The reactions leading to the formation of C–heteroatom bonds in the coordination sphere of Au(III) complexes are uncommon, and their mechanisms are not well known. This work reports on the synthesis and reductive elimination reactions of a series of Au(III) methyl complexes containing different Au–heteroatom bonds. Complexes [Au(CF3)(Me)(X)(PR3)] (R = Ph, X = OTf, OClO3, ONO2, OC(O)CF3, F, Cl, Br; R = Cy, X = Me, OTf, Br) were obtained by the reaction of trans-[Au(CF3)(Me)2(PR3)] (R = Ph, Cy) with HX. The cationic complex cis-[Au(CF3)(Me)(PPh3)2]OTf was obtained by the reaction of [Au(CF3)(Me)(OTf)(PPh3)] with PPh3. Heating these complexes led to the reductive elimination of MeX (X = Me, Ph3P+, OTf, OClO3, ONO2, OC(O)CF3, F, Cl, Br).

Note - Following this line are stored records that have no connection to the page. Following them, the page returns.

(** * SqueezeLLM *)

Lemma squeeze_config_inv (wb : Z) (cfg : SqueezeLLMConfig.t) :
  SqueezeLLMConfig.__init__ wb = Cfg.Return cfg ->
  wb = 4%Z /\
  cfg = {| SqueezeLLMConfig.weight_bits := 4;
           SqueezeLLMConfig.pack_factor := 8 |}.
Proof.
  unfold SqueezeLLMConfig.__init__.
  destruct (Z.eqb_spec wb 4) as [->|]; [|discriminate].
  simpl. intros H. injection H as <-. auto.
Qed.

Lemma create_weights_Return (i o : Z) :
  (0 <= i)%Z -> (0 <= o)%Z -> (i mod 4 = 0)%Z -> (o mod 8 = 0)%Z ->
  create_weights {| SqueezeLLMConfig.weight_bits := 4;
                    SqueezeLLMConfig.pack_factor := 8 |} i o
  = Cfg.Return ((i / 8, o), (o, 16))%Z.
Proof.
  intros Hi Ho Hi4 Ho8. unfold create_weights, Cfg.mod_, Cfg.floordiv.
  simpl. rewrite Hi4, Ho8. simpl. unfold torch_empty.
  assert (Hr : (0 <= i / 8)%Z) by (apply Z.div_pos; lia).
  destruct (Z.ltb_spec (i / 8) 0); [lia|].
  destruct (Z.ltb_spec o 0); [lia|]. simpl.
  reflexivity.
Qed.

(** X25: With a [SqueezeLLMConfig] that was built (4 bits, 8 weights per packed
    word), [create_weights] fails its assertions unless the input size is a
    multiple of 4 and the output size a multiple of 8; it then returns a
    [qweight] of shape [(input // 8, output)] and a [lookup_table] of shape
    [(output, 16)] for sizes that are not negative.  The assertion on the
    input size tests [weight_bits], not [pack_factor]: an input size of
    4 modulo 8 passes, and [qweight] then packs only [input - 4] input
    rows. *)
Theorem X25_squeeze_create_weights (wb : Z) (cfg : SqueezeLLMConfig.t)
    (i o : Z) :
  SqueezeLLMConfig.__init__ wb = Cfg.Return cfg ->
  ((i mod 4 <> 0)%Z \/ (o mod 8 <> 0)%Z ->
   create_weights cfg i o = Cfg.Throw Cfg.AssertionError) /\
  (forall q l,
     create_weights cfg i o = Cfg.Return (q, l) ->
     q = (i / 8, o)%Z /\ l = (o, 16%Z) /\ (0 <= i)%Z /\ (0 <= o)%Z /\
     (i mod 4 = 0)%Z /\ (o mod 8 = 0)%Z) /\
  ((0 <= i)%Z -> (0 <= o)%Z -> (i mod 8 = 4)%Z -> (o mod 8 = 0)%Z ->
   create_weights cfg i o = Cfg.Return ((i / 8, o), (o, 16))%Z /\
   (8 * (i / 8) = i - 4)%Z).
Proof.
  intros H. apply squeeze_config_inv in H as [_ ->].
  split; [|split].
  - intros Hbad. unfold create_weights, Cfg.mod_. simpl.
    destruct (Z.eqb_spec (i mod 4) 0) as [E4|]; [|reflexivity]. simpl.
    destruct (Z.eqb_spec (o mod 8) 0) as [E8|]; [|reflexivity].
    destruct Hbad; contradiction.
  - intros q l Hr. pose proof Hr as Hr'.
    unfold create_weights, Cfg.mod_, Cfg.floordiv in Hr'. simpl in Hr'.
    destruct (Z.eqb_spec (i mod 4) 0) as [E4|]; [|discriminate].
    simpl in Hr'.
    destruct (Z.eqb_spec (o mod 8) 0) as [E8|]; [|discriminate].
    simpl in Hr'. unfold torch_empty in Hr'.
    destruct (Z.ltb_spec (i / 8) 0) as [|Hi]; [discriminate|].
    destruct (Z.ltb_spec o 0) as [|Ho]; [discriminate|].
    assert (Hi0 : (0 <= i)%Z).
    { pose proof (Z.div_mod i 8 ltac:(lia)).
      pose proof (Z.mod_pos_bound i 8 ltac:(lia)). lia. }
    rewrite create_weights_Return in Hr by assumption.
    injection Hr as <- <-. repeat split; assumption.
  - intros Hi Ho Hi8 Ho8.
    pose proof (Z.div_mod i 8 ltac:(lia)) as Hdm.
    assert (Hi4 : (i mod 4 = 0)%Z).
    { replace i with (4 + (2 * (i / 8)) * 4)%Z by lia.
      rewrite Z.mod_add by lia. reflexivity. }
    split; [now apply create_weights_Return | lia].
Qed.

Lemma X25_squeeze_create_weights_witness :
  exists cfg,
    SqueezeLLMConfig.__init__ 4 = Cfg.Return cfg /\
    create_weights cfg 12 8 = Cfg.Return ((1, 8), (8, 16))%Z.
Proof.
  eexists. split; [reflexivity|].
  apply (X25_squeeze_create_weights 4 _ 12 8 eq_refl); try lia; reflexivity.
Defined.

Mechanistic studies indicate that these reductive elimination reactions occur either through (a) the formation of tricoordinate intermediates by phosphine dissociation, followed by reductive elimination of MeX, or (b) the attack of weakly coordinating anionic (TfO– or ClO4–) or neutral nucleophiles (PPh3 or NEt3) to the Au-bound methyl carbon. The obtained results show for the first time that the nucleophilic substitution should be considered as a likely reductive elimination pathway in Au(III) alkyl complexes.